New Offensive Against Illegal CD Production in Russia

February 2004

Record Labels, Music Publishers

The international recording industry has begun a new offensive against CD plants in Russia producing unauthorised optical discs that are exported all over the world. The International Federation of Phonographic Industries (IFPI), representing over 1,500 record companies globally, has filed seven separate claims for damages totalling US$1,366,600 against a CD plant in Russia – the country with the biggest music pirate market in the world after China. These claims are the first of a series of civil proceedings to be taken against optical disc plants in Russia producing unauthorised CDs. The Moscow-based manufacturing plant, Russobit-Soft, is alleged to have manufactured counterfeit CDs by artists including Depeche Mode, Destiny’s Child, Enrique Iglesias, Macy Gray, Michael Jackson, Radiohead, Whitney Houston and Westlife. This is the same plant that, in August of 2003, suffered the suspension of its licence under the CD Plant Licensing Regulations covering audiovisual works and phonograms, although it continues to manufacture discs containing software.
The cases are being brought on behalf of Arista Records Inc, BMG UK & Ireland Limited, EMI Music International Services Limited, Mute Records Limited, LLC Sony Music Entertainment (Russia), Sanctuary Records Group Limited and Warner Music Austria GesmbH. The plaintiff companies are claiming a combined indemnity of 40 million roubles, or US$1,366,600 million, as well as a prohibition on future manufacture of the titles alleged to have been illegally manufactured by Russobit and the confiscation of machinery and equipment used to produce them.

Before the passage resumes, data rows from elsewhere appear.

(* ===== verification/KvClusterLinear.v ===== *)
(** * KvClusterLinear: the key/value cluster is linearizable

    The composition of [src/src/raft], [src/src/kvraft], [src/src/models] and
    [src/src/porcupine]: whatever the network does, whichever servers crash and
    restart, and whatever snapshots they take, the history that the clerks of a
    cluster record passes the checker of the tests, once every clerk has returned. *)
From Stdlib Require Import ZArith Lia Ascii.
From stdpp Require Import base gmap strings option list.
From S2P Require Import Prelude GoStrings Labgob RaftTypes Raft RaftNode RaftCluster RaftDelivery Bitset Porcupine PorcupineCheck PorcupineCorrect PorcupineOps KvModel Dedup KvRaft KvReplica KvHistory KvLinear KvCluster KvClusterSteps.
#[local] Open Scope Z_scope.

(** ** Values that are not taken for an error *)

(** A value some [Put] or [Append] of the key was called with. *)
Definition written (hist : list Obs) (key v : string) : Prop :=
  ∃ r, Invoke r ∈ hist ∧ is_write r = true ∧ op_Key (request_op r) = key ∧ op_Value (request_op r) = v.

(** No values of the key together spell what the servers store for a missing key. *)
Definition never_ErrNoKey (hist : list Obs) (key : string) : Prop :=
  ∀ vs : list string, (∀ v, v ∈ vs → written hist key v) → concat_all vs ≠ ErrNoKey.

(** What is stored for a key are values of the key, one after the other. *)
Lemma state_at_written hist (L : list Op) (key v : string) :
  (∀ op, op ∈ L → ∃ r, Invoke r ∈ hist ∧ op = request_op r) → (state_at L).1 !! key = Some v →
  ∃ vs : list string, v = concat_all vs ∧ ∀ u, u ∈ vs → written hist key u.
Proof.
  revert v. induction L as [|op L IH] using rev_ind; intros v Hops Hv.
  { cbn in Hv. by rewrite lookup_empty in Hv. }
  assert (∀ v, (state_at L).1 !! key = Some v → ∃ vs : list string, v = concat_all vs ∧ ∀ u, u ∈ vs → written hist key u) as HL
    by (intros; eapply IH; [intros op' ?; apply Hops, elem_of_app; by left|done]).
  destruct (Hops op) as (r & Hr & ->); [apply elem_of_app; right; by left|].
  assert (∀ a : string, a +:+ "" = a) as Hnil
    by (intros a; apply list_ascii_inj; by rewrite list_ascii_app, app_nil_r).
  rewrite state_at_snoc in Hv. unfold step_op in Hv. destruct (duplicate _ _ _); [by eapply HL|].
  cbn [fst] in Hv. unfold op_effect in Hv. destruct r as [args|args|args]; cbn in Hv; [by eapply HL|..];
    (apply lookup_insert_Some in Hv as [[Hkey <-]|[_ ?]]; [|by eapply HL]).
  - exists [pa_Value args]. split; [cbn; by rewrite Hnil|]. intros u ->%list_elem_of_singleton. by exists (RPut args).
  - assert (∃ vs : list string, default "" ((state_at L).1 !! pa_Key args) = concat_all vs ∧ ∀ u, u ∈ vs → written hist key u)
      as (vs & E & Hvs).
    { rewrite Hkey. destruct ((state_at L).1 !! key) as [x|] eqn:Hx; [by apply HL|]. exists []. split; [done|].
      by intros u ?%not_elem_of_nil. }
    exists (vs ++ [pa_Value args]). split.
    + apply list_ascii_inj. rewrite E, list_ascii_app, !list_ascii_concat, fmap_app, join_app.
      cbn [fmap list_fmap mjoin list_join]. by rewrite app_nil_r.
    + intros u [Hu|Hu%list_elem_of_singleton]%elem_of_app; [auto|]. subst u. by exists (RAppend args).
Qed.

(** ** The history as the checker gets it *)
Lemma recorded_typed hist : typed (operations hist).
Proof. intros o (r & i & t' & v & _ & _ & ->)%operations_from_spec. by exists (input_of r), (mkKvOutput v). Qed.

Lemma recorded_timed hist : timed (operations hist).
Proof.
  intros o (r & i & t' & v & _ & [Hle _]%returned_spec & ->)%operations_from_spec. cbn. lia.
Qed.

Section KvClusterLinear.
Context `{GobLaws (PersistentState Op)} `{GobLaws SnapshotState}.
Implicit Types (W : KvWorld) (n : nat) (size : Z).

Lemma reach_linearizable n size b W key :
  kv_reach n size b W → all_done (history W) → never_ErrNoKey (history W) key →
  linearizable KvModel (ops_on key (operations (history W))).
Proof.
  intros (g & L & marks & Hinv)%kv_reach_inv Hdone Hnever.
  pose proof (ki_explained _ _ _ _ _ _ Hinv) as Hex.
  eapply key_linearizable; [exact Hex|done|]. intros k Hk.
  destruct (state_at_written (history W) (take k L) key ErrNoKey) as (vs & E & Hvs); [|exact Hk|by eapply Hnever].
  intros op Hin%elem_of_take_sub. by eapply (ex_ops _ _ _ Hex).
Qed.

Context `{Printable KvValue, Printable string, TimeSorter KvValue, !TimeSorterLaws KvValue}.

(** C1: Every run of the cluster in which no peer votes twice in a term and no leader
    sends its dummy entry is linearizable, once every clerk has returned: reordered
    within the times of the calls, what the clerks saw of a key is an execution of one
    string, unless values written to the key spell "ErrNoKey" together, which the
    servers and clerks take for a missing key.  If that is so for no key and there is
    some operation, the checker that the tests call returns true. *)
Theorem cluster_linearizable n size b W :
  kv_reach n size b W → all_done (history W) →
  (∀ key, never_ErrNoKey (history W) key → linearizable KvModel (ops_on key (operations (history W)))) ∧
  ((∀ key, never_ErrNoKey (history W) key) → operations (history W) ≠ [] → ∃ fuel0, ∀ fuel sched, (fuel0 <= fuel)%nat →
    complete sched (length (operations (history W))) →
    CheckOperations KvModel (operations (history W)) sched fuel = Returned true).
Proof.
  intros Hr Hdone. split; [intros key Hkey; by eapply reach_linearizable|]. intros Hnever Hne.
  destruct (check_keys _ (recorded_typed (history W)) (recorded_timed (history W)) Hne) as (keys & fuel0 & _ & Hrun).
  exists fuel0. intros fuel sched Hf Hsched. destruct (Hrun fuel sched Hf Hsched) as (ok & -> & Hok).
  by rewrite (proj2 Hok) by (intros key _; by eapply reach_linearizable).
Qed.
End KvClusterLinear.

IFPI intends to file further civil suits in the next months against other CD plants in the Russian Federation that are responsible for the production of infringing CDs. Russia is one of the top ten priority markets targeted in the fight against commercial piracy, with the number of CD plants more than doubling in the last three years and production capacity nearly tripling, while legitimate sales growth is much smaller than the growth of pirate sales. The activities of these plants has far-reaching effects; investigations by IFPI’s international anti-piracy investigators, aided by forensic analysis, have helped trace exports of Russian pirate CDs to no fewer than 26 countries, making Russia one of the leading exporters of mass produced pirate product.